AnsInternational cooperation and partnerships have contributed immensely to enhancing NAF’s capabilities and efficacy in the discharge of its mandate. This is largely because, as a very highly technical force, the NAF requires the partnership of technologically advanced countries and their resident OEMs and sometimes MROs to guarantee the prompt acquisition of platforms/systems/equipment as well as their subsequent in-depth maintenance. This of course, does not exclude efforts for technology/capacity transfer, in which the NAF collaborates with them to also build these in-depth maintenance and overhaul capacities in-country.  Furthermore, international cooperation and partnerships afford us the opportunity to conduct in-depth training for own personnel, particularly in the few areas, which we lack the requisite capacity and infrastructure to do so. International cooperation and partnerships are equally required to expedite the process of spares acquisition from OEMs, in the short and medium terms, while we pursue long-term efforts to build capacities in that regard. In furtherance of these capacities-building efforts, the NAF leverages strategic partnerships in the utilization of cutting-edge technology through the prioritization of Research and Development towards developing a robust capacity to surmount current and emerging security challenges, while also enhancing its operational viability. 

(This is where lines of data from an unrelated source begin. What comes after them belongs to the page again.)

(* ===== verification/Init.v ===== *)
(** * Initialisation and the summary at exit

    The runtime is initialised from several constructors and, because checks
    may come before them, from the checks themselves.  The file models
    [__libcrunch_main_init], [early_init], [__libcrunch_global_init] and
    [print_exit_summary] of [src/libcrunch.c], and [__libcrunch_check_init] and
    [__libcrunch_check_local_bounds] of the inlines.  Environment variables are
    arguments; opening a file either works or does not. *)
From S2P Require Import Prelude Config TrapPtr Bounds Derive Memory ShadowSpace BoundsStack Report.
From S2P Require Import Runtime TinyAllocs TypeChecks.

(** The state of initialisation: the flags, the names of the lazy heap types,
    the suppressions, and how often the signal handler was installed and the
    kernel told to clear the reference bits of the pages. *)
Record init_state := InitState {
  is_initialized : bool;
  tried_to_initialize : bool;
  done_init : bool;
  lazy_heap_types : Z * list (option string);
  loaded_suppressions : option (list suppression);
  segv_handlers : Z;
  refbits_cleared : Z;
}.
Definition uninitialized : init_state := InitState false false false (0, []) None 0 0.

(** What start-up finds: [LIBCRUNCH_SUPPRESSIONS], and whether
    [/proc/self/clear_refs] can be opened. *)
Record startup_env := StartupEnv {
  LIBCRUNCH_SUPPRESSIONS : option string;
  clear_refs_opens : bool;
}.

Definition main_init (s : init_state) : outcome init_state :=
  if done_init s then Abort
  else Ret (InitState (is_initialized s) (tried_to_initialize s) true (lazy_heap_types s)
              (loaded_suppressions s) (segv_handlers s) (refbits_cleared s)).

Definition set_tried (s : init_state) : init_state :=
  InitState (is_initialized s) true (done_init s) (lazy_heap_types s) (loaded_suppressions s)
    (segv_handlers s) (refbits_cleared s).
Definition set_initialized (s : init_state) : init_state :=
  InitState true (tried_to_initialize s) (done_init s) (lazy_heap_types s) (loaded_suppressions s)
    (segv_handlers s) (refbits_cleared s).

(** The count, and the two names that are allocated. *)
Definition init_lazy_heap_types (s : init_state) : init_state :=
  InitState (is_initialized s) (tried_to_initialize s) (done_init s)
    (1, [Some "signed_char$8"%string; None]) (loaded_suppressions s) (segv_handlers s) (refbits_cleared s).
Definition init_suppressions (env : startup_env) (s : init_state) : outcome init_state :=
  ss ← load_suppressions (LIBCRUNCH_SUPPRESSIONS env);
  let ss := match ss with Some _ => ss | None => loaded_suppressions s end in
  Ret (InitState (is_initialized s) (tried_to_initialize s) (done_init s) (lazy_heap_types s) ss
         (segv_handlers s) (refbits_cleared s)).
Definition install_segv_handler (s : init_state) : init_state :=
  InitState (is_initialized s) (tried_to_initialize s) (done_init s) (lazy_heap_types s)
    (loaded_suppressions s) (segv_handlers s + 1) (refbits_cleared s).
Definition clear_mem_refbits (env : startup_env) (s : init_state) : outcome init_state :=
  if negb (clear_refs_opens env) then Abort
  else Ret (InitState (is_initialized s) (tried_to_initialize s) (done_init s) (lazy_heap_types s)
              (loaded_suppressions s) (segv_handlers s) (refbits_cleared s + 1)).
(** [realloc] gives an instrumented caller the provenance its argument had
    when the block stays where it is, that of the new object when the block is
    new or moves, and null provenance when there is none to be had; what the
    real function copied stays, what lies beyond the old block is cleared; and
    the stack and the call site are as before.  Only when the old block is null
    must the real function succeed. *)
Theorem realloc_delivers mus c ss ra p size REAL st lo :
  0 < c < 2 ^ 47 -> Forall (fun s => 0 <= s < 256) ss -> ss <> [] ->
  u64 (w_sp st) -> w_sp st mod 8 = 0 -> 8 * (Z.of_nat (length ss) + 2) <= w_sp st -> w_sp st <= hi ->
  0 <= p -> 0 <= size -> ra <> 0 -> lo <= w_sp st - 8 * (Z.of_nat (length ss) + 2) -> alloc_call lo size REAL ->
  0 <= orig_size mus st p < 2 ^ 64 -> (p = 0 -> forall st1 st2, REAL st1 <> Ret (0, st2)) ->
  exists st1 st2 p' st', REAL st1 = Ret (p', st2) /\ current_allocsite st1 <> 0 /\
    instrumented_call debug_level st c ss (wrapper get_alloc_base debug_level c (realloc mus ra p size REAL))
      = Ret (p', if p' =? p then default 0 (ss !! 0%nat)
                 else if p' =? 0 then NULL_SHADOW
                 else shadow_from_word (alloc_base get_alloc_base st2 p'), st') /\
    (p' <> 0 -> (forall i, p' + orig_size mus st p <= i < p' + size -> byte (w_mem st') i = 0) /\
       (forall i, p' <= i < p' + Z.min (orig_size mus st p) size -> byte (w_mem st') i = byte (w_mem st2) i)) /\
    keeps_stack st st' /\ current_allocsite st' = current_allocsite st.
Proof.
  intros Hc HF Hss Hu Ha Hr Hhi Hp Hsz Hra Hlo Hal Ho Hnn.
  destruct (instrumented_call_spec st c ss (realloc mus ra p size REAL)
    (fun st1 st3 v r => exists st0 st2, REAL st0 = Ret (v, st2) /\ current_allocsite st0 <> 0 /\
       world st3 = world st2 /\ current_allocsite st3 = current_allocsite st /\
       (v <> 0 -> (forall i, v + orig_size mus st p <= i < v + size -> byte (w_mem st3) i = 0) /\
         (forall i, v <= i < v + Z.min (orig_size mus st p) size -> byte (w_mem st3) i = byte (w_mem st2) i)) /\
       r = if v =? p then WithArgshadow 0 p else if v =? 0 then Null else Fresh))
    as (st1 & st3 & v & r & st' & (st0 & st2 & HREAL & Has & Hw & Hcs & Hz & ->) & Hcall & Hk & Hw' & Has' & _ & _ & Hm);
    try done.
  - intros st1 Hw1 Hcs _ _ _ Hsp.
    assert (Hos : orig_size mus st1 p = orig_size mus st p) by (unfold orig_size; by rewrite Hw1).
    destruct (realloc_body_spec mus ra p size REAL st1 lo) as (v & st0 & st2 & st3 & HREAL & _ & Has & -> & Hk & Hw & Hz);
      rewrite ?Hos; try done; [lia|].
    eexists v, _, st3. split; [reflexivity|]. split; [apply Hk|]. split.
    { destruct (v =? p), (v =? 0); cbn [wf_returning Null]; try done.
      all: destruct ss; [done|]; cbn [length]; lia. }
    exists st0, st2. rewrite Hos in Hz. destruct Hk as (_ & -> & _). by repeat split; try apply Hz.
  - exists st0, st2, v, st'. split; [done|]. split; [done|]. split; [|split; [|split; [done|congruence]]].
    + rewrite Hcall. unfold alloc_base.
      destruct (v =? p); cbn [returned_shadow]; [done|].
      destruct (Z.eqb_spec v 0) as [->|Hv]; cbn [returned_shadow Null]; [done|].
      unfold alloc_base. rewrite (proj2 (Z.eqb_neq v 0) Hv). by rewrite Hw.
    + intros Hv. destruct (proj2 Hal _ _ _ HREAL) as [|(? & ? & ?)]; [done|].
      destruct (Hz Hv) as [Hz1 Hz2].
      split; intros i Hi; (rewrite Hm; [|lia]); [by apply Hz1|by apply Hz2].
Qed.

(** When there is no memory for a first allocation through [realloc], the test
    for the unmoved block succeeds on the two null pointers, and the wrapper
    clears memory at address zero. *)
Theorem realloc_null_failure mus ra size REAL st st2 :
  0 < size < 2 ^ 64 -> current_allocsite st <> 0 -> REAL st = Ret (0, st2) ->
  realloc mus ra 0 size REAL st = Unreachable.
Proof.
  intros Hs Has HR. unfold realloc, call_at_allocsite. rewrite (proj2 (Z.eqb_neq _ 0) Has), HR.
  cbn [Z.eqb negb mbind outcome_bind]. rewrite (proj2 (Z.ltb_lt 0 size)) by lia.
  unfold memset0. change (0 +w 0) with 0. cbn [Z.eqb andb].
  assert ((size -w 0) = size) as -> by (unfold sub64; rewrite Z.sub_0_r; by apply wrap64_small; unfold u64; lia).
  by rewrite (proj2 (Z.eqb_neq size 0)) by lia.
Qed.
End properties.

(** ** Witnesses *)
Definition ex_gab (w : unit) (p : Z) : Z :=
  if (0x1000 <=? p) && (p <? 0x1040) then 0x1000 else if (0x3000 <=? p) && (p <? 0x3080) then 0x3000 else 0.
Definition ex_wrap : wrap_state unit := WrapState (ProvState ∅ 0x7f0000010000 0) tt 0 0 (fun _ => 0).
(** A real function that returns [p] and does nothing else. *)
Definition ex_real (p : Z) : real (W := unit) := fun st => Ret (p, st).

Lemma ex_real_call p hi : libc_call hi (ex_real p).
Proof. intros st. exists p, st. split; [done|]. by split. Qed.

(** [strchr] in a string whose pointer has the provenance 77. *)
Lemma prov_call_delivers_witness :
  exists st', instrumented_call 0 ex_wrap 0x401000 [77] (libc_wrapper ex_gab 0 (Strchr 0x1000) 0x401000 (ex_real 0x1008))
    = Ret (0x1008, 77, st').
Proof.
  destruct (prov_call_delivers ex_gab 0 ltac:(lia) 0x7f0000010000 (Strchr 0x1000) 0x401000 [77] (ex_real 0x1008) ex_wrap)
    as (st1 & st2 & p & st' & HR & _ & Hcall & _).
  - lia.
  - apply (bool_decide_unpack _); vm_compute; exact I.
  - discriminate.
  - unfold u64; cbn; lia.
  - reflexivity.
  - vm_compute; discriminate.
  - cbn; lia.
  - cbn; lia.
  - apply ex_real_call.
  - injection HR as <- _. exists st'. exact Hcall.
Defined.

Lemma malloc_delivers_witness :
  exists st', instrumented_call 0 ex_wrap 0x401000 [0] (wrapper ex_gab 0 0x401000 (malloc 0x402000 0x80 (ex_real 0x3000)))
    = Ret (0x3000, 0x31, st').
Proof.
  destruct (malloc_delivers ex_gab 0 ltac:(lia) 0x7f0000010000 0x401000 [0] 0x80 0x402000 (ex_real 0x3000) ex_wrap 0x10000)
    as (st1 & st2 & p & st' & HR & _ & Hcall & _).
  - lia.
  - apply (bool_decide_unpack _); vm_compute; exact I.
  - unfold u64; cbn; lia.
  - reflexivity.
  - vm_compute; discriminate.
  - cbn; lia.
  - lia.
  - lia.
  - vm_compute; discriminate.
  - split; [apply ex_real_call|]. intros st p st' [= <- _]. right. lia.
  - injection HR as <- _. exists st'. exact Hcall.
Defined.

(** A block of 64 bytes moves to make room for 128. *)
Lemma realloc_delivers_witness :
  exists st', instrumented_call 0 ex_wrap 0x401000 [77]
      (wrapper ex_gab 0 0x401000 (realloc (fun _ _ => 0x40) 0x402000 0x1000 0x80 (ex_real 0x3000)))
    = Ret (0x3000, 0x31, st').
Proof.
  destruct (realloc_delivers ex_gab 0 ltac:(lia) 0x7f0000010000 (fun _ _ => 0x40) 0x401000 [77] 0x402000 0x1000 0x80
    (ex_real 0x3000) ex_wrap 0x10000) as (st1 & st2 & p & st' & HR & _ & Hcall & _).
  - lia.
  - apply (bool_decide_unpack _); vm_compute; exact I.
  - discriminate.
  - unfold u64; cbn; lia.
  - reflexivity.
  - vm_compute; discriminate.
  - cbn; lia.
  - lia.
  - lia.
  - lia.
  - vm_compute; discriminate.
  - split; [apply ex_real_call|]. intros st p st' [= <- _]. right. lia.
  - unfold orig_size. cbn. lia.
  - discriminate.
  - injection HR as <- _. exists st'. exact Hcall.
Defined.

  • How does the Nigerian Air Force prioritize innovation and technological progression to sustain its competitive edge in an ever-evolving security landscape? 

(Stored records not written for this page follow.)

(* ===== verification/ProvStart.v ===== *)
(** * Provenance at start-up and in callbacks

    The rest of [frontend/c/shadowprov/shadowprov_libc_wrappers.c]: the macros
    that give pointers stored by uninstrumented code a shadow, with the two
    [obstack] functions and the constructor [init_shadow_entries], which does so
    for the argument and environment vectors and leaves the shadows of [main]'s
    arguments on the shadow stack; and [qsort], whose callback is replaced by
    one that pushes shadows for the comparator. *)
From S2P Require Import Prelude Config Memory Provenance ProvWrappers.

(** [struct auxv_limits] of librunt, as far as it is read. *)
Record auxv_limits := AuxvLimits {
  argv_vector_start : Z; argv_vector_terminator : Z;
  env_vector_start : Z; env_vector_terminator : Z;
  asciiz_start : Z;
}.

(** The addresses of libc's variables and of the program's [main]; [main_sym]
    is null when the weak symbol is not defined, and then the dynamic symbol
    table is asked. *)
Record startup_env := StartupEnv {
  lims : option auxv_limits;
  environ_var : Z; stdin_var : Z; stdout_var : Z; stderr_var : Z;
  main_sym : Z; main_dlsym : Z;
}.

Section start.
Context {W : Type} (get_alloc_base : W -> Z -> Z) (debug_level : Z).
Implicit Types (st : wrap_state W).

(** ** Storing shadows for stored pointers *)

(** [STORE_IT_AT]; [STORE_IT2 (x, y)] is [STORE_IT_AT (&x, y)]. *)
Definition STORE_IT_AT st (place val : Z) : outcome (wrap_state W) :=
  s ← make_shadow (get_alloc_base (world st)) debug_level val 0;
  Ret (with_pv (store_shadow_nonlocal (pv st) place val s false) st).
Definition STORED_PTR st (ptr : Z) : outcome (wrap_state W) :=
  let st := with_pv (warnx (pv st)) st in
  STORE_IT_AT st ptr (load8 (w_mem st) ptr).
Definition STORE_IT_GETBASE st (lv : Z) : outcome (wrap_state W) :=
  if lv =? 0 then Ret (with_pv (store_shadow_nonlocal (pv st) lv 0 NULL_SHADOW false) st)
  else STORE_IT_AT st lv (alloc_base get_alloc_base st (load8 (w_mem st) lv)).

(** [_obstack_begin] and [_obstack_begin_1]; [fields] are the addresses of the
    object's [chunk], [object_base], [next_free], [chunk_limit] and
    [extra_arg]. *)
Fixpoint store_fields st (fields : list Z) : outcome (wrap_state W) :=
  match fields with
  | [] => Ret st
  | lv :: fields => st ← STORE_IT_GETBASE st lv; store_fields st fields
  end.
Definition obstack_begin (callee : Z) (fields : list Z) (REAL : real) st : outcome (Z * wrap_state W) :=
  let '(caller_is_inst, st) := BEGIN st callee in
  '(ret, st) ← REAL st;
  st ← store_fields st fields;
  Ret (ret, st).

(** ** The constructor *)
Fixpoint store_vector (fuel : nat) st (place terminator v : Z) : outcome (wrap_state W) :=
  if place =? terminator then Ret st
  else match fuel with
       | O => Unreachable
       | S fuel => st ← STORE_IT_AT st place v; store_vector fuel st (place +w 8) terminator v
       end.
Definition vector_fuel (start terminator : Z) : nat := Z.to_nat ((terminator -w start) / 8).

(** The shadow of the table a [ctype] function's location points to.  These
    functions are declared [const]; the calls of the macro count as one. *)
Definition store_ctype st (callee : Z) (f : static_fn) (REAL : real) : outcome (wrap_state W) :=
  '(loc, st) ← wrapper get_alloc_base debug_level callee (ctype_loc get_alloc_base debug_level f REAL) st;
  STORE_IT_AT st loc (alloc_base get_alloc_base st (load8 (w_mem st) loc)).

Fixpoint store_ctypes st (ctypes : list (Z * static_fn * real (W := W))) : outcome (wrap_state W) :=
  match ctypes with
  | [] => Ret st
  | (callee, f, REAL) :: ctypes => st ← store_ctype st callee f REAL; store_ctypes st ctypes
  end.

Definition main_addr (E : startup_env) : Z :=
  if negb (main_sym E =? 0) then main_sym E else main_dlsym E.

(** The stores of the constructor, and the shadows it leaves for [main]. *)
Definition store_entries (E : startup_env) (l : auxv_limits)
    (ctypes : list (Z * static_fn * real (W := W))) st : outcome (wrap_state W) :=
  st ← store_vector (vector_fuel (argv_vector_start l) (argv_vector_terminator l)) st
         (argv_vector_start l) (argv_vector_terminator l) (asciiz_start l);
  st ← store_vector (vector_fuel (env_vector_start l) (env_vector_terminator l)) st
         (env_vector_start l) (env_vector_terminator l) (asciiz_start l);
  st ← STORE_IT_AT st (environ_var E) (env_vector_start l);
  st ← STORED_PTR st (stdin_var E);
  st ← STORED_PTR st (stdout_var E);
  st ← STORED_PTR st (stderr_var E);
  store_ctypes st ctypes.
Definition push_main_arguments (E : startup_env) (l : auxv_limits) st : outcome (wrap_state W) :=
  let st := if (main_addr E =? 0) || (main_addr E =? 2 ^ 64 - 1)
            then with_pv (warnx (pv st)) st else st in
  p ← push_argument_shadow_manifest (get_alloc_base (world st)) debug_level (pv st)
        (argv_vector_start l) (argv_vector_start l) 0;
  p ← push_argument_shadow_manifest (get_alloc_base (world st)) debug_level p 0 0 0;
  p ← push_argument_shadow_cookie p (main_addr E);
  Ret (with_pv p st).

Definition init_shadow_entries (E : startup_env) (ctypes : list (Z * static_fn * real (W := W))) st
    : outcome (wrap_state W) :=
  match lims E with
  | None => Ret st
  | Some l => st ← store_entries E l ctypes st; push_main_arguments E l st
  end.

(** ** qsort

    [code] is the program's code at a function address. *)
Context (code : Z -> Z -> Z -> real (W := W)).

Definition launder_qsort_cb (arg1 arg2 : Z) st : outcome (Z * wrap_state W) :=
  let saved_ssp := w_sp st in
  p ← push_argument_shadow_manifest (get_alloc_base (world st)) debug_level (pv st)
        (alloc_base get_alloc_base st arg2) 0 0;
  p ← push_argument_shadow_manifest (get_alloc_base (world st)) debug_level p
        (alloc_base get_alloc_base st arg1) 0 0;
  p ← push_argument_shadow_cookie p (real_qsort_cb st);
  let st := with_pv p st in
  '(ret, st) ← (if real_qsort_cb st =? 0 then Unreachable else code (real_qsort_cb st) arg1 arg2 st);
  let st := with_pv (with_sp saved_ssp (pv st)) st in
  RETURN_INTEGER get_alloc_base debug_level st false ret.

Ans:   In the area of innovation and technological development to sustain its competitive edge in the ever-evolving security landscape, the NAF has embarked on a robust R&D drive to keep pace with emerging technologies and their application in modern warfare. To this end, the NAF, through its Air Force Institute of Technology (AFIT) and Air Force Research and Development Centre (AFRDC), collaborates with strategic institutions in the areas of UAV, small arms and rockets development as well as RADAR development.  At the moment, we are partnering with some organisations to establish an Air Vehicle Development Centre. The several R&D initiatives are aimed at providing the NAF with the requisite technological edge to optimally operate and maintain the sophisticated platforms and equipment in its inventory.  


  • Could you please provide insight into the Nigerian Air Force’s initiatives and strategies regarding flight simulation and training? 

Ans:   We have several flight simulators for different aircraft types in our inventory. The employment of these simulators over the years has proved to be both operationally effective and efficient, as the NAF has produced pilots who have proved themselves to be highly professional.  Flight simulation has also been cost-saving and time-saving. Furthermore, the use of flight simulators has improved safety and enhanced professionalism. 

  • What steps and procurement strategies is the Nigerian Air Force implementing to adapt to the evolving landscape of aerial warfare and defense, particularly with the introduction of unmanned aerial systems (UAS) and other disruptive technologies? 

Ans:   The NAF has recently reinvigorated its platform acquisition drive on account of increased commitments in combating internal security challenges and the need to maintain a balanced and modern air force that would be relevant in the contemporary and future aerial warfare and defense landscape. Based on this, I set out my Command Philosophy to “Transform the NAF into an agile and resilient force that effectively meets the airpower demands of national security in all operational environments”.  Achieving such agility and resilience also demands the right mix of platforms. Accordingly, certain changes have been made in our platforms procurement strategies, drawing lessons from ongoing engagements and projecting into the future. The Service is inducting more UAS with precision strike capabilities to minimize collateral damages during internal security operations. The induction of more attack and utility helicopters is another area where the NAF is looking to consolidate its efforts in order to meet the battlefield demands of the surface forces and also maintain a considerable agility and fighting edge over the insurgents.  In the area of Fighter Ground Attack platforms, the Service is considering fleet modernization to overhaul its ageing fleets for a more agile and potent air force. This is also followed by a decent investment into acquisition of requisite air defence assets and capabilities, necessary to secure our nation from the air.  In order to sustain requisite resilience and keep up with the maintenance of the array of modern platforms being inducted into the Service, we have made adequate arrangements to also mobilize the OEMs for prompt delivery of services to ensure a high level of aircraft/equipment serviceability in the NAF. This is not excluding several other measures such as timely provision of requisite and critical spares and consumables, provision of up-to-date technical publications and ground support equipment. Additional part of our strategy is to provide funds on a quarterly basis for consumables required for the maintenance of all NAF aircraft fleets. This is a departure from the previous method of “just in time” procedure for provision of spares and consumables.  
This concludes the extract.